Exercise inputs
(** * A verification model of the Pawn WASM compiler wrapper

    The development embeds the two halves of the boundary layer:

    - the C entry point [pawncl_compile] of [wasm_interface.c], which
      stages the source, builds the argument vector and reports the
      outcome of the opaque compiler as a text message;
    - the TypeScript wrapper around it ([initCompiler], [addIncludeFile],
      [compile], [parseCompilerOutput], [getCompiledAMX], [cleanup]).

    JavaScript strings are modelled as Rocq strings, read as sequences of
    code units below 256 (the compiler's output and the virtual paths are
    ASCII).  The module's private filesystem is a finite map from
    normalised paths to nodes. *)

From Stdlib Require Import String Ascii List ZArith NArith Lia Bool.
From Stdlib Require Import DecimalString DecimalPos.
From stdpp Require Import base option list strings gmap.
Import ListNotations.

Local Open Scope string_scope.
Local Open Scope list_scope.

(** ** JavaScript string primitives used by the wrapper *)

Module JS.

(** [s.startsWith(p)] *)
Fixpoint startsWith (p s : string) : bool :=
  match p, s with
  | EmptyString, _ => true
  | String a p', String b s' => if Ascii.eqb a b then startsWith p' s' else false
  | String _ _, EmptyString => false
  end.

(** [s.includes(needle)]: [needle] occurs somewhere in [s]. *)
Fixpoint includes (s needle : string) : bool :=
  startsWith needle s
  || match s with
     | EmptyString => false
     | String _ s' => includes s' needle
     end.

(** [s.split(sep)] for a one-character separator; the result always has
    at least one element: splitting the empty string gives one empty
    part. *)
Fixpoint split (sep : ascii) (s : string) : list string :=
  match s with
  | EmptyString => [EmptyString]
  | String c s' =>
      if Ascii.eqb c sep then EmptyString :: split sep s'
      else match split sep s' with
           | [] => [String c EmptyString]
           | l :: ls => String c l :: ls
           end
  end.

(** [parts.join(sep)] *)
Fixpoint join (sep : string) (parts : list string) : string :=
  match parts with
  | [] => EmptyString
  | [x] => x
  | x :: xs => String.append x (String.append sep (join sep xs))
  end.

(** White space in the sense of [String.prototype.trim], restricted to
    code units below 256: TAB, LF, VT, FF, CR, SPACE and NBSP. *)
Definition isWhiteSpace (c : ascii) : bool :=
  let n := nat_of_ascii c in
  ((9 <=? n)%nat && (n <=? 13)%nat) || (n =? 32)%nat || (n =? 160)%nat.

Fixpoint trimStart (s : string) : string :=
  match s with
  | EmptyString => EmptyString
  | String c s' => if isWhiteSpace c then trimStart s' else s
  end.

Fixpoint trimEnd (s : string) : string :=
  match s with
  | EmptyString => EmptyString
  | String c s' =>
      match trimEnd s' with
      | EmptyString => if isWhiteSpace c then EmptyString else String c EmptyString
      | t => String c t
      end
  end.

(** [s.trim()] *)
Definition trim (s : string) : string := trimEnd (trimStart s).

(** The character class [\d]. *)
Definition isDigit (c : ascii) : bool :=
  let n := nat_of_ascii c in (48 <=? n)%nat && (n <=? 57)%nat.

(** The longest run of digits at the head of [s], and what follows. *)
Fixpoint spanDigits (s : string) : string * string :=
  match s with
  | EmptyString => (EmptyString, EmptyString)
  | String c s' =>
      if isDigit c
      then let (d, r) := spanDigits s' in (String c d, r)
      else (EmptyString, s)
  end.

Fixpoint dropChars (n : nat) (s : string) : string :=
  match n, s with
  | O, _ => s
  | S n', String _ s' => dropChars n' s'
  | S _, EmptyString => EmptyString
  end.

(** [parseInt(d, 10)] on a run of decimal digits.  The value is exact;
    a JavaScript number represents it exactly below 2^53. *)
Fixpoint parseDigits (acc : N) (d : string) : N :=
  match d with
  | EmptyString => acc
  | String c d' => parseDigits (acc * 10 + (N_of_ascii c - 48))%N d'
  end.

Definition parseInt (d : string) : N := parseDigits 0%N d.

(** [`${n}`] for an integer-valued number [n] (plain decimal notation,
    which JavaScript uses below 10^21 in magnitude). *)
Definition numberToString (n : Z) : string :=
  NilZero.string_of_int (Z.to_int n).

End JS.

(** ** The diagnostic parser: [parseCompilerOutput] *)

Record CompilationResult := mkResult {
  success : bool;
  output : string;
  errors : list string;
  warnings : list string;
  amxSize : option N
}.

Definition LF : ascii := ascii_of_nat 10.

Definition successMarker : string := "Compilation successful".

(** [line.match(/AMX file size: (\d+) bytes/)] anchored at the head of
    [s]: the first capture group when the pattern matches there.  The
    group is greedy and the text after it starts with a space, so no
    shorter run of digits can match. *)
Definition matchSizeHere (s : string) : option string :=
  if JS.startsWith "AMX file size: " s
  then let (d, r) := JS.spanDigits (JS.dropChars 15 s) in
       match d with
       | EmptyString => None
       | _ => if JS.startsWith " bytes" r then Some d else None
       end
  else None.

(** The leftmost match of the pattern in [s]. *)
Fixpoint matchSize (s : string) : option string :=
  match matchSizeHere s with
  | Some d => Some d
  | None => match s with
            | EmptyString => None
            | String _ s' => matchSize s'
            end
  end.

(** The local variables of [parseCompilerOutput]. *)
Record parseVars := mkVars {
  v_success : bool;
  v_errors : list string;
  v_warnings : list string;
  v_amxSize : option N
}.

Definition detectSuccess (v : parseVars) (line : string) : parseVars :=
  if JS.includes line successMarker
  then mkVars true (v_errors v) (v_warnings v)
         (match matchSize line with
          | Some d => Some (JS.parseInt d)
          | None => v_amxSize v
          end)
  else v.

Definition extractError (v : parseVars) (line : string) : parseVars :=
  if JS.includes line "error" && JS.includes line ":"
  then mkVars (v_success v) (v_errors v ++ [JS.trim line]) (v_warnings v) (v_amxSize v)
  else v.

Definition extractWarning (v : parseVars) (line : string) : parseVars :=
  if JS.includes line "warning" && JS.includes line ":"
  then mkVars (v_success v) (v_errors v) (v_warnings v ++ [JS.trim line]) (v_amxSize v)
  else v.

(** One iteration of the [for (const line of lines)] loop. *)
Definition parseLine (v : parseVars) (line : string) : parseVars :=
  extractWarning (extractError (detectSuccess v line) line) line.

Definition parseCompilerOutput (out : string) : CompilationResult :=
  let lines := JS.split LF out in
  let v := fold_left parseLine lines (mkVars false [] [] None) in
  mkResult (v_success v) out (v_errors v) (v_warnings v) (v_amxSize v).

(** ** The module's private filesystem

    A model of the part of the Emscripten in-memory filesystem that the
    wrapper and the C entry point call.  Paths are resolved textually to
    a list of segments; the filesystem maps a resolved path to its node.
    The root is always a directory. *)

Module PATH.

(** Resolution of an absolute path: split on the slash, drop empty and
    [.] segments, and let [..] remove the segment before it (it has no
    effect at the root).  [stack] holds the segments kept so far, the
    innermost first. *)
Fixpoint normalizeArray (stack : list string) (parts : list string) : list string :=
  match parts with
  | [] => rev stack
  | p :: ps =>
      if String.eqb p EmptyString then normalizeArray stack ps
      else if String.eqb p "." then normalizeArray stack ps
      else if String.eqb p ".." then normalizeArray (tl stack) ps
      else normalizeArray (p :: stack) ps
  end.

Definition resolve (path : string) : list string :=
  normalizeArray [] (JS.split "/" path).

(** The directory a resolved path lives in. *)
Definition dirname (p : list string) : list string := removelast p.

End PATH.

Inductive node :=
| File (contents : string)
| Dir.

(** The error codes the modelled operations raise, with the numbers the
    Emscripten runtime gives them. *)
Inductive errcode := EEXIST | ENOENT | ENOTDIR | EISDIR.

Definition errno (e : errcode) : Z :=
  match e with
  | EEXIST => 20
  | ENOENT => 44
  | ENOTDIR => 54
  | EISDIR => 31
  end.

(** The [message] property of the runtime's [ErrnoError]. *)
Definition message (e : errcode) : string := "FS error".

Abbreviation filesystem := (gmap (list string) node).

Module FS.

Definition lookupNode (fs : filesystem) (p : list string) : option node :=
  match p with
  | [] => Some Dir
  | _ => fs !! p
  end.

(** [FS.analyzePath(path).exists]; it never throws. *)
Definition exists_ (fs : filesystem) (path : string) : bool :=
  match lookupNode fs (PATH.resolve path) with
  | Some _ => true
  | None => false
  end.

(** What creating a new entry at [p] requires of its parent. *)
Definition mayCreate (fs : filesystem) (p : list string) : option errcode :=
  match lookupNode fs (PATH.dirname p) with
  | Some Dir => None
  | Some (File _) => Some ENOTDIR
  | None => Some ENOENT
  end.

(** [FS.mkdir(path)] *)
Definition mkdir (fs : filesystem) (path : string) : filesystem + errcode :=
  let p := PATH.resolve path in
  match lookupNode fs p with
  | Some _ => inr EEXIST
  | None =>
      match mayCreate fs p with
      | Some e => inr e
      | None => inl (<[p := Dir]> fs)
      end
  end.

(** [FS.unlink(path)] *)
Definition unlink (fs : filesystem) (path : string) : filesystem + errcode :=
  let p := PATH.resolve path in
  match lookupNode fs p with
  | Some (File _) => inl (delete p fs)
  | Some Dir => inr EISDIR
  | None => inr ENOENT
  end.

Your task
For each line in the data that holds the word "mkResult", copy the line.

Reply
Record CompilationResult := mkResult {
  mkResult (v_success v) out (v_errors v) (v_warnings v) (v_amxSize v).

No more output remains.